### [EXERCISE OBJECTIVE]
Transcribe the records below exactly as written, from the opening line through the line that contains "Resolve (W := W)".

### [SUPPLIED MATERIAL]
(* ===== verification/SystemStateful.v ===== *)
(** * The webhook and the reconcilers together: StatefulSets

    The same for the pods of a StatefulSet, which have a service and a route
    each: these are made from the annotation that the webhook leaves on the
    pod. *)

From S2P Require Import Prelude GoStrings RandUtils Kube Constants Vendor Reference Configuration ConfigurationSpec Templates.
From S2P Require Import WebhookModifiers WebhookSpec PodWebhook PodWebhookSpec ControllerObjects ControllerObjectsSpec.
From S2P Require Import Controllers ControllersSpec RegistrySpec WorkloadSpec System.

Section SystemStateful.
Context {W : Type} `{ClientWrites W} `{!VendorLaws} `{OSEnv} `{Yaml3}.

(** Propagating the registry secret leaves the namespace calm: the copy is
    new, and not being deleted. *)
Lemma propagation_calm name controller ns r (w w' : W) :
  calm w ns -> propagation name controller ns w r w' -> calm w' ns.
Proof.
  intros Hcalm (_ & Hfr & Hown & _) k key o Hk Hns Ho.
  destruct (decide (k = KSecret /\ key = mkNN ns name)) as [[-> ->]|Hne].
  - destruct Hown as [Hv|(_ & source & _ & Hv)]; [rewrite Hv in Ho; by eapply Hcalm|].
    rewrite Hv in Ho. injection Ho as <-. reflexivity.
  - rewrite (Hfr k key) in Ho; [by eapply Hcalm|]. destruct (decide (k = KSecret)) as [->|]; [right|by left]. tauto.
Qed.

(** What is the same for both kinds of workload up to their dependencies *)
Lemma statefulset_reconciled (c : OIDCAppsControllerConfig) (d : WorkloadReconciler) (request : NamespacedName)
    (x : StatefulSet) (w w' : W) :
  let object := StatefulSetObject x in
  let registry := mkNN (GetNamespace object) (RegistrySecretName d) in
  Reconciler_Config d = Some c -> reads_reliable w ->
  view w KStatefulSet request = Some x -> GetName object <> EmptyString -> needs_objects w c object ->
  ~ In (KSecret, registry) (statefulset_secret_keys object) -> calm w (GetNamespace object) ->
  (forall selector p, StatefulSet_Selector x = Some selector -> child w x selector p -> ordinal_child x p) ->
  StatefulSetReconciler_Reconcile d request w = (Ret tt, w') ->
  exists (rc : ResolvedConfig) selector w1, touches [(KSecret, registry)] w w1 /\
    Resolve (W := W) (Some c) object w1 = (Ret rc, w1) /\ StatefulSet_Selector x = Some selector /\
    secrets_ready w' rc object /\
    (forall p, child w x selector p -> annotated p -> pod_ready w' rc object p) /\
    (RegistrySecretName d <> EmptyString -> GetNamespace object <> ControllerNamespace d ->
     exists s, view w' KSecret registry = Some s).
Proof.
  cbv zeta. intros Hcfg Hrel Hx Hn Hneed Hreg Hcalm Hord Hr. unfold StatefulSetReconciler_Reconcile in Hr.
  destruct (or_not_found_get KStatefulSet request w) as (g & Eg & _ & Hv & Hret).
  destruct (Hret Hrel) as [x' ->]. rewrite (M_bind_ret _ _ _ _ _ Eg) in Hr.
  destruct (Hv x' eq_refl) as [Hx'|[_ Ho]]; [|discriminate (Ho _ Hx)]. rewrite Hx in Hx'. injection Hx' as <-.
  rewrite (reconcile_workload_establishes c d _ _ w Hcfg Hrel Hneed Hn) in Hr.
  destruct (ensureRegistrySecret_steps (RegistrySecretName d) (ControllerNamespace d) (GetNamespace (StatefulSetObject x)) w)
    as (r & w1 & Er & Hprop).
  rewrite (M_bind_case _ _ _ _ _ Er) in Hr. destruct r as [[]|e|p]; try done. rewrite Hcfg in Hr.
  pose proof (propagation_calm _ _ _ _ _ _ Hcalm Hprop) as Hcalm1. destruct Hprop as (_ & Hfr & _ & Hs & _).
  assert (T : touches [(KSecret, mkNN (GetNamespace (StatefulSetObject x)) (RegistrySecretName d))] w w1).
  { intros k key Hk. apply Hfr. destruct (decide (k = KSecret)) as [->|]; [right|by left]. intros ->. apply Hk. by left. }
  assert (Hch : forall sel p, child w1 x sel p <-> child w x sel p).
  { intros sel p. unfold child. enough (E : forall key, view w1 KPod key = view w KPod key) by (by setoid_rewrite E).
    intros key. apply T. by intros [[=]|[]]. }
  destruct (reconcileStatefulSet_steps c x w1 w') as (rc & sel & Hres & Hsel & Hoauth & Hother & Hpods & L & TL & HL).
  - by destruct Hneed as (_ & ? & _).
  - exact Hcalm1.
  - intros sel p Hsel Hp%Hch. by eapply Hord.
  - exact Hr.
  - exists rc, sel, w1. split; [exact T|]. split; [exact Hres|]. split; [exact Hsel|]. split; [by split|]. split.
    + intros p Hp. by apply Hpods, Hch.
    + intros Hne Hns. destruct (Hs eq_refl Hne Hns) as [s0 Hs0]. exists s0. rewrite TL; [exact Hs0|].
      intros [Hin|[?|?]]%HL; [exact (Hreg Hin)|discriminate..].
Qed.

(** C2. The two sides fit for a StatefulSet too.  After a successful
    reconcile of a StatefulSet that needs its objects, and the admission of a
    pod of it when the namespaces are as they were: the pod is admitted with
    the configuration that the reconcile resolved; every secret it mounts and
    every pull secret it names was its own, exists in its namespace, or is one
    that the configuration refers to by name; and the admitted pod, and every
    other pod with the annotation of the webhook, when it is one of those the
    reconcile saw, has a service of its own and, when routes are asked for, a
    route with the host of the annotation in which the pod's ordinal is put
    behind the first label. *)
Theorem admitted_statefulset_pod_is_served c registry controller (x : StatefulSet) (pod : Pod) (v w w' : W) :
  let object := StatefulSetObject x in
  let ns := Namespace (StatefulSet_Meta x) in
  reliable -> view w KStatefulSet (key_of (StatefulSet_Meta x)) = Some x -> Name (StatefulSet_Meta x) <> EmptyString ->
  needs_objects w c object -> calm w ns ->
  (forall selector p, StatefulSet_Selector x = Some selector -> child w x selector p -> ordinal_child x p) ->
  ~ In (KSecret, mkNN ns registry) (statefulset_secret_keys object) ->
  map_get (Annotations (StatefulSet_Meta x)) constants.AnnotationSuffixKey = None ->
  StatefulSetReconciler_Reconcile (mkWorkloadReconciler (Some c) registry controller) (key_of (StatefulSet_Meta x)) w = (Ret tt, w') ->
  PodWebhookSpec.workload v pod = Some object -> beingDeleted (Pod_Meta pod) = false ->
  Forall (fun vol => compatible vol (Pod_Spec pod)) proxyVolumes ->
  (forall key, view v KNamespace key = view w KNamespace key) ->
  exists rc selector pod', Resolve (Some c) object v = (Ret rc, v) /\
    PodMutator_Default (mkPodMutator registry (Some c)) pod v = (Ret pod', v) /\
    secrets_ready w' rc object /\ Namespace (Pod_Meta pod') = ns /\
    (forall vol name, mounts (Pod_Spec pod') vol name = true ->
       mounts (Pod_Spec pod) vol name = true \/ stored_secret w' ns name \/ referred rc name) /\
    (forall name, In name (ImagePullSecrets (Pod_Spec pod')) ->
       In name (ImagePullSecrets (Pod_Spec pod)) \/ stored_secret w' ns name \/ ns = controller) /\
    map_get (Annotations (Pod_Meta pod')) constants.AnnotationHostKey = Some (GetHost rc) /\
    StatefulSet_Selector x = Some selector /\
    (forall p, p = pod' \/ annotated p -> child w x selector p -> pod_ready w' rc object p).
Proof.
  cbv zeta. intros Hrel Hx Hn Hneed Hcalm Hord Hreg Ha Hr Hw Hd Hc Hns.
  destruct (statefulset_reconciled c (mkWorkloadReconciler (Some c) registry controller) _ x w w' eq_refl (Hrel w) Hx Hn Hneed
              Hreg Hcalm Hord Hr) as (rc & sel & w1 & Ht & Hres & Hsel & Hready & Hpods & Hpull).
  destruct (same_target c (StatefulSetObject x) rc registry v w w1 Hrel Hneed Hns Ht Hres) as [Hv Hrc].
  destruct (admission_of v c registry pod (StatefulSetObject x) rc Hw Hd Hc Hv Hrc) as (Hrv & pod' & Hp & Hmeta & Hm & Hi).
  assert (Hhost : map_get (Annotations (Pod_Meta pod')) constants.AnnotationHostKey = Some (GetHost rc)).
  { rewrite Hmeta. apply admitted_host. }
  exists rc, sel, pod'. split; [exact Hrv|]. split; [exact Hp|]. split; [exact Hready|].
  split; [rewrite Hmeta; symmetry; exact (workload_namespace v pod _ Hw)|]. split; [|split; [|split; [exact Hhost|split; [exact Hsel|]]]].
  - intros vol name Hmo. destruct (Hm vol name Hmo) as [|Hreq]; [by left|right].
    by apply (ready_required w' rc (StatefulSetObject x) vol).
  - intros name Hin. destruct (Hi name Hin) as [|[-> Hne]]; [by left|right].
    destruct (decide (Namespace (StatefulSet_Meta x) = controller)) as [|Hnc]; [by right|left]. by apply Hpull.
  - intros p Hor Hchild. apply Hpods; [exact Hchild|]. destruct Hor as [->|Hann]; [|exact Hann].
    unfold annotated. rewrite Hhost. by eexists.
Qed.

End SystemStateful.

(** ** Witness on the reference instance *)

#[local] Existing Instances Ref.vendor Ref.vendor_laws Ref.client Ref.client_reads Ref.client_writes Ref.env.
#[local] Existing Instance ControllerExamples.yaml3.

Module StatefulExamples.

(** A pod of the StatefulSet before its admission, the cluster of that
    moment, and the cluster with the admitted pod in it *)
Definition pod : Pod :=
  mkPod (mkObjectMeta "prometheus-0" "mon" "uid-p0" (Some (<[ podNameLabel := "prometheus-0" ]> {[ "app" := "prometheus" ]}))
           None [mkOwnerReference "StatefulSet" "prometheus" "uid-s"] [] None)
    (mkPodSpec [] [PodExamples.app] []).

Definition earlier : Ref.cluster :=
  Ref.put KStatefulSet WorkloadExamples.prometheus (Ref.put KSecret RegistryExamples.source Ref.empty_cluster).

Definition admitted : Pod :=
  match fst (PodMutator_Default (mkPodMutator "regcred" (Some WorkloadExamples.sts_config)) pod earlier) with
  | Ret p => p
  | _ => pod
  end.

Definition cluster : Ref.cluster := Ref.put KPod admitted earlier.

Definition reconciled : outcome unit * Ref.cluster :=
  StatefulSetReconciler_Reconcile (mkWorkloadReconciler (Some WorkloadExamples.sts_config) "regcred" "oidc-system")
    (key_of (StatefulSet_Meta WorkloadExamples.prometheus)) cluster.

Lemma served_statefulset_reconciled : reconciled = (Ret tt, snd reconciled).
Proof.
  rewrite (surjective_pairing reconciled) at 1. apply (f_equal2 pair); [|done]. vm_compute. reflexivity.
Qed.

Lemma prometheus_needs_objects :
  needs_objects cluster WorkloadExamples.sts_config (StatefulSetObject WorkloadExamples.prometheus).
Proof.
  split; [|split; [reflexivity|]].
  - apply selectsb_exists. vm_compute. reflexivity.
  - destruct (hasOidcAppsPods_steps (StatefulSetObject WorkloadExamples.prometheus) cluster) as (b & Hb & Hyes & _).
    apply Hyes. apply (f_equal fst) in Hb. vm_compute in Hb. congruence.
Qed.

Lemma only_pod key p : view cluster KPod key = Some p -> p = admitted.
Proof.
  cbn. unfold Ref.find, cluster, earlier, Ref.put.
  cbn [Ref.store Ref.set_store Ref.pods Ref.statefulsets Ref.secrets Ref.empty_cluster meta_of].
  destruct (_ !! key) as [x|] eqn:E; [|done]. case_decide; [|done]. intros [= <-].
  apply lookup_insert_Some in E as [[_ <-]|[_ E]]; [done|]. by rewrite lookup_empty in E.
Qed.

Lemma admitted_ordinal : ordinal_child WorkloadExamples.prometheus admitted.
Proof. exists 0%Z. split; [split; [lia|]|]; vm_compute; reflexivity. Qed.

Lemma cluster_calm : calm cluster "mon".
Proof.
  intros k key o Hk _. destruct Hk as [<-|[<-|[<-|[]]]]; [|done..].
  cbn. unfold Ref.find, cluster, earlier, Ref.put.
  cbn [Ref.store Ref.set_store Ref.pods Ref.statefulsets Ref.secrets Ref.empty_cluster meta_of].
  destruct (_ !! key) as [x|] eqn:E; [|done]. case_decide; [|done]. intros [= <-].
  apply lookup_insert_Some in E as [[_ <-]|[_ E]]; [done|]. by rewrite lookup_empty in E.
Qed.

End StatefulExamples.

Lemma admitted_statefulset_pod_is_served_witness :
  exists route, view (snd StatefulExamples.reconciled) KHTTPRoute
      (key_of (HTTPRoute_Meta (pod_route (StatefulSetObject WorkloadExamples.prometheus) StatefulExamples.admitted))) = Some route /\
    HTTPRoute_Hostnames route = [pod_hostname StatefulExamples.admitted].
Proof.
  destruct (admitted_statefulset_pod_is_served WorkloadExamples.sts_config "regcred" "oidc-system" WorkloadExamples.prometheus
              StatefulExamples.pod StatefulExamples.earlier StatefulExamples.cluster (snd StatefulExamples.reconciled))
    as (rc & selector & pod' & Hrc & Hp & _ & _ & _ & _ & _ & Hsel & Hready).
  - exact reads_reliable_reference.
  - vm_compute. reflexivity.
  - vm_compute. congruence.
  - exact StatefulExamples.prometheus_needs_objects.
  - exact StatefulExamples.cluster_calm.
  - intros selector p _ [[key Hp] _]. apply StatefulExamples.only_pod in Hp as ->. exact StatefulExamples.admitted_ordinal.
  - cbn [In secret_keys statefulset_secret_keys]. intros Hin.
    repeat match type of Hin with _ \/ _ => destruct Hin as [Hin|Hin] end; try discriminate Hin. destruct Hin.
  - vm_compute. reflexivity.
  - exact StatefulExamples.served_statefulset_reconciled.
  - vm_compute. reflexivity.
  - reflexivity.
  - by repeat constructor.
  - done.
  - assert (pod' = StatefulExamples.admitted) as -> by (unfold StatefulExamples.admitted; by rewrite Hp).
    injection Hsel as <-. destruct (Hready StatefulExamples.admitted (or_introl eq_refl)) as [_ Hroute].
    + split; [exists (mkNN "mon" "prometheus-0"); vm_compute; reflexivity|].
      split; [apply Ref.selected_spec; vm_compute; reflexivity|vm_compute; reflexivity].
    + assert (Hshall : ShallCreateHTTPRoute rc = true) by (apply (f_equal fst) in Hrc; vm_compute in Hrc; by injection Hrc as <-).
      destruct (Hroute Hshall) as (r & Hv & _ & Hh & _). exists r. split; [exact Hv|exact Hh].
Defined.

### [YOUR SOLUTION]
(* ===== verification/SystemStateful.v ===== *)
(** * The webhook and the reconcilers together: StatefulSets

    The same for the pods of a StatefulSet, which have a service and a route
    each: these are made from the annotation that the webhook leaves on the
    pod. *)

From S2P Require Import Prelude GoStrings RandUtils Kube Constants Vendor Reference Configuration ConfigurationSpec Templates.
From S2P Require Import WebhookModifiers WebhookSpec PodWebhook PodWebhookSpec ControllerObjects ControllerObjectsSpec.
From S2P Require Import Controllers ControllersSpec RegistrySpec WorkloadSpec System.

Section SystemStateful.
Context {W : Type} `{ClientWrites W} `{!VendorLaws} `{OSEnv} `{Yaml3}.

(** Propagating the registry secret leaves the namespace calm: the copy is
    new, and not being deleted. *)
Lemma propagation_calm name controller ns r (w w' : W) :
  calm w ns -> propagation name controller ns w r w' -> calm w' ns.
Proof.
  intros Hcalm (_ & Hfr & Hown & _) k key o Hk Hns Ho.
  destruct (decide (k = KSecret /\ key = mkNN ns name)) as [[-> ->]|Hne].
  - destruct Hown as [Hv|(_ & source & _ & Hv)]; [rewrite Hv in Ho; by eapply Hcalm|].
    rewrite Hv in Ho. injection Ho as <-. reflexivity.
  - rewrite (Hfr k key) in Ho; [by eapply Hcalm|]. destruct (decide (k = KSecret)) as [->|]; [right|by left]. tauto.
Qed.

(** What is the same for both kinds of workload up to their dependencies *)
Lemma statefulset_reconciled (c : OIDCAppsControllerConfig) (d : WorkloadReconciler) (request : NamespacedName)
    (x : StatefulSet) (w w' : W) :
  let object := StatefulSetObject x in
  let registry := mkNN (GetNamespace object) (RegistrySecretName d) in
  Reconciler_Config d = Some c -> reads_reliable w ->
  view w KStatefulSet request = Some x -> GetName object <> EmptyString -> needs_objects w c object ->
  ~ In (KSecret, registry) (statefulset_secret_keys object) -> calm w (GetNamespace object) ->
  (forall selector p, StatefulSet_Selector x = Some selector -> child w x selector p -> ordinal_child x p) ->
  StatefulSetReconciler_Reconcile d request w = (Ret tt, w') ->
  exists (rc : ResolvedConfig) selector w1, touches [(KSecret, registry)] w w1 /\
    Resolve (W := W) (Some c) object w1 = (Ret rc, w1) /\ StatefulSet_Selector x = Some selector /\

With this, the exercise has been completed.